═════ Given entries

(** * Verification of the hackapizza agent: market matcher, buy rounds,
    bid planning, strategy quantities and the phase orchestrator.

    Python floats are modelled as exact rationals [Q], Python ints as [Z],
    Python dicts (insertion ordered) as association lists. *)

From Stdlib Require Import ZArith QArith Qround List String Ascii Bool Lia Lqa.
From Stdlib Require Import Permutation Sorted.
Import ListNotations.
Open Scope string_scope.
Open Scope list_scope.
Open Scope Z_scope.

(** ** Python dictionaries as insertion-ordered association lists *)
Module Dict.

Definition t (V : Type) := list (string * V).

(** [d.get(k, dflt)] *)
Fixpoint get {V} (d : t V) (k : string) (dflt : V) : V :=
  match d with
  | [] => dflt
  | (k', v) :: r => if String.eqb k k' then v else get r k dflt
  end.

(** [d.get(k)], [None] when the key is absent. *)
Fixpoint find {V} (d : t V) (k : string) : option V :=
  match d with
  | [] => None
  | (k', v) :: r => if String.eqb k k' then Some v else find r k
  end.

(** [k in d] *)
Fixpoint mem {V} (d : t V) (k : string) : bool :=
  match d with
  | [] => false
  | (k', _) :: r => if String.eqb k k' then true else mem r k
  end.

(** [d[k] = v]: updates in place, or appends a new key at the end. *)
Fixpoint set {V} (d : t V) (k : string) (v : V) : t V :=
  match d with
  | [] => [(k, v)]
  | (k', v') :: r => if String.eqb k k' then (k', v) :: r else (k', v') :: set r k v
  end.

End Dict.

(** Python's [int(x)] on a float: truncation towards zero. *)
Definition py_int (x : Q) : Z :=
  if Qle_bool 0 x then Qfloor x else - Qfloor (- x).

Definition Qltb (x y : Q) : bool := negb (Qle_bool y x).

(** ** Market entries (order-book lots) *)
Record entry := mkEntry {
  e_id : Z;
  e_side : string;          (* "side": "BUY" | "SELL" *)
  e_ingredient : string;    (* "ingredient_name" *)
  e_quantity : Z;           (* int(entry["quantity"]) *)
  e_price : Q               (* float(entry["price"]) *)
}.

Definition entry_cost (e : entry) : Q := e_price e * inject_Z (e_quantity e).

Fixpoint cost_sum (l : list entry) : Q :=
  match l with
  | [] => 0
  | e :: r => entry_cost e + cost_sum r
  end%Q.

(** [list.sort(key=lambda e: float(e["price"]))]: a stable insertion sort. *)
Fixpoint insert_by_price (e : entry) (l : list entry) : list entry :=
  match l with
  | [] => [e]
  | x :: r => if Qltb (e_price e) (e_price x) then e :: x :: r
              else x :: insert_by_price e r
  end.

Definition sort_by_price (l : list entry) : list entry :=
  fold_left (fun acc e => insert_by_price e acc) l [].

(** The grouping loop: [sell_by_ing[ing].append(entry)] for every SELL entry
    with a non-empty ingredient name. *)
Definition group_sells (market : list entry) : Dict.t (list entry) :=
  fold_left
    (fun (d : Dict.t (list entry)) e =>
       if negb (String.eqb (e_side e) "SELL") then d
       else if String.eqb (e_ingredient e) "" then d
       else Dict.set d (e_ingredient e) (Dict.get d (e_ingredient e) [] ++ [e]))
    market [].

(** [for ing in sell_by_ing: sell_by_ing[ing].sort(...)] *)
Definition sell_by_ing (market : list entry) : Dict.t (list entry) :=
  map (fun '(k, l) => (k, sort_by_price l)) (group_sells market).

(** ** hackapizza/market_agent.py *)
Module Market.

Definition MAX_PRICE_PER_UNIT : Q := 80.
Definition BUDGET_FRACTION : Q := 7 # 10.
Definition MAX_BUY_ROUNDS : nat := 5.

(** [compute_missing(target_recipes, inventory, copies_target)]; a recipe is
    its ingredient dict. *)
Definition compute_missing (target_recipes : list (Dict.t Z))
  (inventory : Dict.t Z) (copies_target : Z) : Dict.t Z :=
  fold_left
    (fun missing recipe =>
       fold_left
         (fun missing '(ing, qty_per_copy) =>
            let total_needed := qty_per_copy * copies_target in
            let have := Dict.get inventory ing 0 in
            if have <? total_needed
            then Dict.set missing ing (Z.max (Dict.get missing ing 0) (total_needed - have))
            else missing)
         recipe missing)
    target_recipes [].

(** Inner loop of [find_best_entries] over the sorted lots of one ingredient;
    the state is [(spent, to_buy)]. *)
Fixpoint take_lots (budget : Q) (entries : list entry) (qty_left : Z)
  (spent : Q) (to_buy : list entry) : Q * list entry :=
  match entries with
  | [] => (spent, to_buy)
  | e :: rest =>
      if qty_left <=? 0 then (spent, to_buy)
      else if Qltb MAX_PRICE_PER_UNIT (e_price e)
      then take_lots budget rest qty_left spent to_buy
      else
        let cost := entry_cost e in
        if Qltb budget (spent + cost)
        then take_lots budget rest qty_left spent to_buy
        else take_lots budget rest (qty_left - e_quantity e) (spent + cost) (to_buy ++ [e])
  end.

(** [find_best_entries(missing, market, budget)], together with the final
    value of its local [spent]. *)
Definition find_best_entries_st (missing : Dict.t Z) (market : list entry)
  (budget : Q) : Q * list entry :=
  let groups := sell_by_ing market in
  fold_left
    (fun '(spent, to_buy) '(ing, qty_needed) =>
       match Dict.get groups ing [] with
       | [] => (spent, to_buy)
       | entries => take_lots budget entries qty_needed spent to_buy
       end)
    missing (0%Q, []).

Definition find_best_entries (missing : Dict.t Z) (market : list entry)
  (budget : Q) : list entry :=
  snd (find_best_entries_st missing market budget).

(** State of the buy loop of [run_market_agent]: the Python locals
    [to_buy], [virtual_inv], [budget], [purchased_all], plus [round_log],
    which records for every round that fetched the market its number and
    its [bought_this_round]. *)
Record buy_state := mkBuyState {
  to_buy : Dict.t Z;
  virtual_inv : Dict.t Z;
  budget : Q;
  purchased_all : list entry;
  round_log : list (nat * list entry)
}.

(** [if to_buy[ing] <= 0: to_buy[ing] = 0] *)
Definition clamp0 (d : Dict.t Z) (ing : string) : Dict.t Z :=
  if Dict.get d ing 0 <=? 0 then Dict.set d ing 0 else d.

(** One iteration of [for entry in buy_list]; [ok] says whether
    [client.execute_transaction(entry_id)] succeeded.  The accumulator is
    [(to_buy, virtual_inv, budget, bought_this_round)]. *)
Definition process_entry (dry_run ok : bool) (acc : Dict.t Z * Dict.t Z * Q * list entry)
  (e : entry) : Dict.t Z * Dict.t Z * Q * list entry :=
  let '(tb, vinv, bud, bought) := acc in
  let ing := e_ingredient e in
  if Dict.get tb ing 0 <=? 0 then acc
  else
    let price := e_price e in
    let qty_entry := e_quantity e in
    if dry_run then
      let qty_act := Z.min qty_entry (Dict.get tb ing 0) in
      let tb := clamp0 (Dict.set tb ing (Dict.get tb ing 0 - qty_act)) ing in
      (tb, vinv, (bud - price * inject_Z qty_entry)%Q, bought ++ [e])
    else if ok then
      let vinv := Dict.set vinv ing (Dict.get vinv ing 0 + qty_entry) in
      let tb := clamp0 (Dict.set tb ing (Dict.get tb ing 0 - qty_entry)) ing in
      (tb, vinv, (bud - price * inject_Z qty_entry)%Q, bought ++ [e])
    else acc.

══════════

## [Activity]
Only one stretch of the data above is needed. Restate it word for word, from the line containing "[to_buy], [virtual_inv], [budget], [purchased_all], plus" through the line containing "(e : entry) : Dict.t", both ends included.

## [Task answer]
    [to_buy], [virtual_inv], [budget], [purchased_all], plus [round_log],
    which records for every round that fetched the market its number and
    its [bought_this_round]. *)
Record buy_state := mkBuyState {
  to_buy : Dict.t Z;
  virtual_inv : Dict.t Z;
  budget : Q;
  purchased_all : list entry;
  round_log : list (nat * list entry)
}.

(** [if to_buy[ing] <= 0: to_buy[ing] = 0] *)
Definition clamp0 (d : Dict.t Z) (ing : string) : Dict.t Z :=
  if Dict.get d ing 0 <=? 0 then Dict.set d ing 0 else d.

(** One iteration of [for entry in buy_list]; [ok] says whether
    [client.execute_transaction(entry_id)] succeeded.  The accumulator is
    [(to_buy, virtual_inv, budget, bought_this_round)]. *)
Definition process_entry (dry_run ok : bool) (acc : Dict.t Z * Dict.t Z * Q * list entry)
  (e : entry) : Dict.t Z * Dict.t Z * Q * list entry :=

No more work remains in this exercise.